Collection entries »
Lemma dbos_recv_done x w n w' :
  dbos_recv x w = (Done n, w') ->
  n = Z.of_nat (length (inbox x (w_db w))) /\ polled x (w_db w) (w_db w').
Proof.
  intros E. unfold dbos_recv in E. apply bind_inv in E as (r & w1 & E & E1).
  apply (transaction_cases (ReceiveMessage_run x)) in E as [[_ ->]|(t & E & Hr)]; [done|].
  destruct r as [|results]; [done|]. injection E1 as <- <-. destruct Hr as [[= ->]|[=]].
  apply ReceiveMessage_done in E as (rows & Hp & -> & Hd). split; [|exact Hd].
  by rewrite length_fmap, Hp.
Qed.

Lemma dbos_recv_from_done x c w n c' w' :
  dbos_recv_from x c w = (Done (n, c'), w') ->
  n = Z.of_nat (length (inbox x (w_db w))) /\ polled x (w_db w) (w_db w') /\
  ((n = 0 /\ c' = c) \/ exists m, m ∈ inbox x (w_db w) /\ c' = SenderID m).
Proof.
  intros E. unfold dbos_recv_from in E. apply bind_inv in E as (r & w1 & E & E1).
  apply (transaction_cases (ReceiveMessage_run x)) in E as [[_ ->]|(t & E & Hr)]; [done|].
  destruct r as [|results]; [done|]. destruct Hr as [[= ->]|[=]].
  apply ReceiveMessage_done in E as (rows & Hp & -> & Hd). rewrite <- Hp.
  destruct rows as [|m rows].
  - injection E1 as <- <- <-. split; [done|]. split; [exact Hd|]. by left.
  - injection E1 as <- <- <-. cbn. rewrite length_fmap. split; [done|]. split; [exact Hd|]. right.
    exists m. split; [|done]. rewrite <- Hp. by left.
Qed.
(** [None] is the null pointer. *)
Definition constructWorker (workerId : Z) (serverAddr type : string) : M world (option any_worker) :=
  if String.eqb type kMockPoll then
    pkey ← int_rem workerId (partitions c);
    mret (Some (APoll {| MockPollWorker.workerId_ := workerId; MockPollWorker.pkey_ := pkey;
                         MockPollWorker.numExecutors_ := numExecutors c;
                         MockPollWorker.topk_ := topkTasks c |}))
  else if String.eqb type kMockHTTP then
    pkey ← int_rem workerId (partitions c);
    mret (Some (AHttp (MockHTTPWorker_new workerId pkey serverAddr)))
  else mret None.

(** A worker thread up to [startServing], whose result is not looked at. *)
Definition WorkerThread_start (workerId : Z) (serverAddr : string) : M world any_worker :=
  _ ← createVoltdbClient connects serverAddr;
  worker ← constructWorker workerId serverAddr (workerType c);
  match worker with
  | None => throw AssertFailure
  | Some (APoll w) => mret (APoll w)
  | Some (AHttp w) => MockHTTPWorker.startServing w ;; mret (AHttp w)
  end.
End Construct.

(** ** Measuring *)

Section Measuring.
(** The clock and the counters [WorkerManager::totalTasks_] and
    [totalFinishedTasks_] at each reading; reading 0 is the one before the loop. *)
Context (clock tasks finished : nat -> Z).

Definition throughput (counter : nat -> Z) (i : nat) : f64 :=
  f64_div (f64_mul (f64_of_int (wrapU64 (counter (S i) - counter i))) (f64_of_int 1))
    (f64_div (f64_of_int (wrapU64 (clock (S i) - clock i))) (f64_of_int 1000000)).

(** The measuring loop of [runBenchmark] with its vectors [dispatchThroughput]
    and [finishThroughput]. *)
Fixpoint measure_loop (fuel i : nat) (endTime : Z) (dispatch finish : list f64) :
    outcome (list f64 * list f64) :=
  match fuel with
  | O => OutOfFuel
  | S fuel' =>
      let dispatch := dispatch ++ [throughput tasks i] in
      let finish := finish ++ [throughput finished i] in
      if clock (S i) <? endTime then measure_loop fuel' (S i) endTime dispatch finish
      else Done (dispatch, finish)
  end.

Definition measure_throughput (fuel : nat) (totalExecTimeMsec : Z) : outcome (list f64 * list f64) :=
  measure_loop fuel 0 (deadline (clock 0%nat) totalExecTimeMsec) [] [].
End Measuring.

(** ** Threads *)

(** A worker thread: before [startServing], at the lock, at the predicate, past
    it at [wait], blocked in it, at [unlock], at [endServing], in it once the
    stop flag is set, at the end, where the worker has been deleted. *)
Inductive wpc :=
  | Starting | Locking | Testing | Waiting | Asleep | Unlocking | Ending | Stopping | Deleted.

(** [runBenchmark]: creating threads, measuring, at [notify_all], joining thread
    [i], returned. *)
Inductive mpc := Creating | Measuring | Notifying | Joining (i : nat) | Returned.

#[export] Instance wpc_eq_dec : EqDecision wpc.
Proof. solve_decision. Defined.
#[export] Instance mpc_eq_dec : EqDecision mpc.
Proof. solve_decision. Defined.

(** [serving]: the threads of the workers that read the worker's members. *)
Record state := State_ {
  threads : list wpc;
  serving : list bool;
  mutex : option nat;
  mainFinished : bool;
  main : mpc;
}.

Definition start : state := State_ [] [] None false Creating.

Definition set_thread (i : nat) (p : wpc) (s : state) : state :=
  State_ (<[i := p]> (threads s)) (serving s) (mutex s) (mainFinished s) (main s).
Definition set_mutex (m : option nat) (s : state) : state :=
  State_ (threads s) (serving s) m (mainFinished s) (main s).
Definition set_serving (i : nat) (b : bool) (s : state) : state :=
  State_ (threads s) (<[i := b]> (serving s)) (mutex s) (mainFinished s) (main s).
Definition set_main (p : mpc) (s : state) : state :=
  State_ (threads s) (serving s) (mutex s) (mainFinished s) p.

(** [notify_all]: who is blocked goes for the lock. *)
Definition notified (p : wpc) : wpc := match p with Asleep => Locking | _ => p end.

Section Threads.
Context (n : nat) (type : string).

(** [endServing] of a [MockPollWorker] joins its threads, that of a
    [MockHTTPWorker] only sets the flag. *)
Definition joins : bool := String.eqb type kMockPoll.

(** [WorkerThread] of thread [i]. *)
Inductive worker_step (i : nat) (s : state) : state -> Prop :=
  | step_start : threads s !! i = Some Starting ->
      worker_step i s (set_serving i true (set_thread i Locking s))
  | step_lock : threads s !! i = Some Locking -> mutex s = None ->
      worker_step i s (set_mutex (Some i) (set_thread i Testing s))
  | step_test : threads s !! i = Some Testing ->
      worker_step i s (set_thread i (if mainFinished s then Unlocking else Waiting) s)
  | step_wait : threads s !! i = Some Waiting ->
      worker_step i s (set_mutex None (set_thread i Asleep s))
  | step_unlock : threads s !! i = Some Unlocking ->
      worker_step i s (set_mutex None (set_thread i Ending s))
  | step_end : threads s !! i = Some Ending ->
      worker_step i s (set_thread i Stopping s)
  | step_delete : threads s !! i = Some Stopping ->
      (joins = true -> serving s !! i = Some false) ->
      worker_step i s (set_thread i Deleted s)
  | step_stopped : threads s !! i = Some Stopping -> serving s !! i = Some true ->
      worker_step i s (set_serving i false s).

(** [runBenchmark]. *)
Inductive main_step (s : state) : state -> Prop :=
  | step_create : main s = Creating -> (length (threads s) < n)%nat ->
      main_step s (State_ (threads s ++ [Starting]) (serving s ++ [false]) (mutex s)
                     (mainFinished s) Creating)
  | step_created : main s = Creating -> length (threads s) = n -> main_step s (set_main Measuring s)
  | step_finish : main s = Measuring ->
      main_step s (State_ (threads s) (serving s) (mutex s) true Notifying)
  | step_notify : main s = Notifying ->
      main_step s (State_ (notified <$> threads s) (serving s) (mutex s) (mainFinished s) (Joining 0))
  | step_join i : main s = Joining i -> threads s !! i = Some Deleted ->
      main_step s (set_main (Joining (S i)) s)
  | step_return i : main s = Joining i -> (n <= i)%nat -> main_step s (set_main Returned s).

Definition step (s s' : state) : Prop := (exists i, worker_step i s s') \/ main_step s s'.

(** [wait] may also return for no reason. *)
Definition spurious (s s' : state) : Prop :=
  exists i, threads s !! i = Some Asleep /\ s' = set_thread i Locking s.

Definition any_step (s s' : state) : Prop := step s s' \/ spurious s s'.
End Threads.

(** ** Invariant *)

(** The thread has the lock; it has seen [mainFinished]. *)
Definition holds (p : wpc) : bool :=
  match p with Testing | Waiting | Unlocking => true | _ => false end.
Definition passed (p : wpc) : bool :=
  match p with Unlocking | Ending | Stopping | Deleted => true | _ => false end.

Section Invariant.
Context (n : nat) (type : string).

(** The threads the main thread has joined; whether it has set the flag. *)
Definition joined (s : state) : nat :=
  match main s with Joining i => i | Returned => n | _ => 0%nat end.
Definition announced (p : mpc) : bool := match p with Creating | Measuring => false | _ => true end.

Record thread_ok (s : state) (i : nat) (p : wpc) : Prop := {
  ok_holds : holds p = true -> mutex s = Some i;
  ok_passed : passed p = true -> mainFinished s = true;
  ok_deleted : p = Deleted -> joins type = true -> serving s !! i = Some false;
}.

Record inv (s : state) : Prop := {
  inv_length : length (serving s) = length (threads s) /\ (length (threads s) <= n)%nat /\
    (main s <> Creating -> length (threads s) = n);
  inv_threads : forall i p, threads s !! i = Some p -> thread_ok s i p;
  inv_mutex : forall i, mutex s = Some i -> exists p, threads s !! i = Some p /\ holds p = true;
  inv_finished : mainFinished s = announced (main s);
  inv_joined : (joined s <= n)%nat /\
    forall i, (i < joined s)%nat -> threads s !! i = Some Deleted;
}.

Lemma lookup_set {A} (l : list A) i j x y z : l !! i = Some z ->
  <[i := x]> l !! j = Some y -> (j = i /\ y = x) \/ (j <> i /\ l !! j = Some y).
Proof.
  intros Hi H. destruct (decide (j = i)) as [->|Hj].
  - rewrite list_lookup_insert_eq in H by (by eapply lookup_lt_Some). left. naive_solver.
  - rewrite list_lookup_insert_ne in H by done. by right.
Qed.

Lemma sync_inv_start : inv start.
Proof.
  split; unfold joined; cbn; try done.
  - split; [done|]. split; [lia|done].
  - split; [lia|]. intros; lia.
Qed.

(** A thread that does not hold the lock moves on; the lock, the flag and the
    main thread stay as they are. *)
Lemma inv_move i p q s :
  inv s -> threads s !! i = Some p -> holds q = holds p -> q <> Deleted -> p <> Deleted ->
  (passed q = true -> mainFinished s = true) -> inv (set_thread i q s).
Proof.
  intros [(Hl1 & Hl2 & Hl3) Ht Hm Hf (Hj1 & Hj2)] Hp Hh Hq Hpd Hpass.
  split; cbn [threads serving mutex mainFinished main set_thread]; rewrite ?length_insert; try done.
  - intros j r Hr. destruct (lookup_set _ _ _ _ _ _ Hp Hr) as [[-> ->]|[Hne Hr']].
    + destruct (Ht _ _ Hp). split; cbn; try done. by rewrite Hh.
    + by destruct (Ht _ _ Hr').
  - intros j Hj. destruct (Hm _ Hj) as (r & Hr & Hrh). destruct (decide (j = i)) as [->|Hne].
    + exists q. rewrite list_lookup_insert_eq by (by eapply lookup_lt_Some). simplify_eq. by rewrite Hh.
    + exists r. by rewrite list_lookup_insert_ne.
  - split; [done|]. intros j Hjj. specialize (Hj2 j Hjj). destruct (decide (j = i)) as [->|Hne].
    + congruence.
    + by rewrite list_lookup_insert_ne.
Qed.

(** A thread takes or gives back the lock. *)
Lemma inv_lock i p q m s :
  inv s -> threads s !! i = Some p -> q <> Deleted -> p <> Deleted ->
  (passed q = true -> mainFinished s = true) ->
  (holds p = false /\ mutex s = None /\ holds q = true /\ m = Some i \/
   holds p = true /\ holds q = false /\ m = None) ->
  inv (set_mutex m (set_thread i q s)).
Proof.
  intros [(Hl1 & Hl2 & Hl3) Ht Hm Hf (Hj1 & Hj2)] Hp Hq Hpd Hpass Hcase.
  split; cbn [threads serving mutex mainFinished main set_thread set_mutex]; rewrite ?length_insert; try done.
  - intros j r Hr. destruct (lookup_set _ _ _ _ _ _ Hp Hr) as [[-> ->]|[Hne Hr']].
    + destruct (Ht _ _ Hp). split; cbn; try done. destruct Hcase as [(_ & _ & _ & ->)|(_ & Hqh & _)]; congruence.
    + destruct (Ht _ _ Hr') as [Hh Hpa Hd]. split; cbn; try done. intros Hrh. specialize (Hh Hrh).
      destruct Hcase as [(_ & Hnone & _)|(Hph & _)]; [congruence|].
      pose proof (ok_holds _ _ _ (Ht _ _ Hp) Hph). congruence.
  - intros j Hj. destruct Hcase as [(_ & _ & Hqh & ->)|(_ & _ & ->)]; simplify_eq.
    exists q. by rewrite list_lookup_insert_eq by (by eapply lookup_lt_Some).
  - split; [done|]. intros j Hjj. specialize (Hj2 j Hjj). destruct (decide (j = i)) as [->|Hne].
    + congruence.
    + by rewrite list_lookup_insert_ne.
Qed.

Lemma inv_serving i b p s :
  inv s -> threads s !! i = Some p -> p <> Deleted -> inv (set_serving i b s).
Proof.
  intros [(Hl1 & Hl2 & Hl3) Ht Hm Hf Hj] Hp Hpd.
  split; cbn [threads serving mutex mainFinished main set_serving]; rewrite ?length_insert; try done.
  intros j r Hr. destruct (Ht _ _ Hr) as [Hh Hpa Hd]. split; cbn; try done.
  intros -> Hjn. rewrite list_lookup_insert_ne by congruence. by apply Hd.
Qed.

Lemma inv_worker i s s' : inv s -> worker_step type i s s' -> inv s'.
Proof.
  intros Hinv Hstep. destruct Hstep as [Hp|Hp Hmu|Hp|Hp|Hp|Hp|Hp Hd|Hp Hsv].
  - eapply inv_serving; [by eapply inv_move| |];
      [cbn; by rewrite list_lookup_insert_eq by (by eapply lookup_lt_Some)|done].
  - eapply inv_lock; try done. left. by split_and!.
  - eapply inv_move; try done; destruct (mainFinished s); done.
  - eapply inv_lock; try done. by right.
  - pose proof (ok_passed _ _ _ (inv_threads _ Hinv _ _ Hp) eq_refl). eapply inv_lock; try done. by right.
  - pose proof (ok_passed _ _ _ (inv_threads _ Hinv _ _ Hp) eq_refl). by eapply inv_move.
  - destruct Hinv as [(Hl1 & Hl2 & Hl3) Ht Hm Hf (Hj1 & Hj2)].
    split; cbn [threads serving mutex mainFinished main set_thread]; rewrite ?length_insert; try done.
    + intros j r Hr. destruct (lookup_set _ _ _ _ _ _ Hp Hr) as [[-> ->]|[Hne Hr']].
      * destruct (Ht _ _ Hp). by split; cbn; auto.
      * by destruct (Ht _ _ Hr').
    + intros j Hj. destruct (Hm _ Hj) as (r & Hr & Hrh). exists r.
      rewrite list_lookup_insert_ne; [done|]. intros <-. rewrite Hp in Hr. by injection Hr as <-.
    + split; [done|]. intros j Hjj. specialize (Hj2 j Hjj). destruct (decide (j = i)) as [->|Hne].
      * by rewrite list_lookup_insert_eq by (by eapply lookup_lt_Some).
      * by rewrite list_lookup_insert_ne.
  - by eapply inv_serving.
Qed.

Lemma inv_main s s' : inv s -> main_step n s s' -> inv s'.
Proof.
  intros [(Hl1 & Hl2 & Hl3) Ht Hm Hf (Hj1 & Hj2)] Hstep.
  destruct Hstep as [Em Hlt|Em Hlen|Em|Em|i Em Hd|i Em Hi];
    unfold joined in Hj1, Hj2; rewrite Em in Hj1, Hj2, Hf; cbn in Hf;
    (split; unfold joined; cbn [threads serving mutex mainFinished main set_main announced]; try done).
  - rewrite !length_app. cbn. split; [lia|]. split; [lia|done].
  - intros j p Hp. apply lookup_app_Some in Hp as [Hp|[Hge Hp]].
    + destruct (Ht _ _ Hp) as [H1 H2 H3]. split; cbn; try done. intros E1 E2. by rewrite (lookup_app_l_Some _ _ _ _ (H3 E1 E2)).
    + destruct (j - length (threads s))%nat; [|done]. cbn in Hp. simplify_eq. by split.
  - intros j Hj. destruct (Hm _ Hj) as (p & Hp & Hh). exists p. by rewrite (lookup_app_l_Some _ _ _ _ Hp).
  - split; [lia|]. intros; lia.
  - intros j p Hp. by destruct (Ht _ _ Hp).
  - split_and!; try done. intros _. apply Hl3. by rewrite Em.
  - intros j p Hp. destruct (Ht _ _ Hp). by split.
  - rewrite length_fmap. split_and!; try done. intros _. apply Hl3. by rewrite Em.
  - intros j p Hp. apply list_lookup_fmap_Some in Hp as (q & -> & Hq).
    destruct (Ht _ _ Hq) as [H1 H2 H3]. by destruct q; split; cbn in *.
  - intros j Hj. destruct (Hm _ Hj) as (p & Hp & Hh). exists (notified p).
    rewrite list_lookup_fmap, Hp. by destruct p.
  - split; [lia|]. intros; lia.
  - split_and!; try done. intros _. apply Hl3. by rewrite Em.
  - intros j p Hp. by destruct (Ht _ _ Hp).
  - pose proof (lookup_lt_Some _ _ _ Hd). split; [lia|]. intros j Hj.
    destruct (decide (j = i)) as [->|]; [done|]. apply Hj2. lia.
  - split_and!; try done. intros _. apply Hl3. by rewrite Em.
  - intros j p Hp. by destruct (Ht _ _ Hp).
  - split; [lia|]. intros j Hj. apply Hj2. lia.
Qed.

Action item » Where does the string "export" appear in the records above? Show every line that holds it.

Exercise output »
#[export] Instance wpc_eq_dec : EqDecision wpc.
#[export] Instance mpc_eq_dec : EqDecision mpc.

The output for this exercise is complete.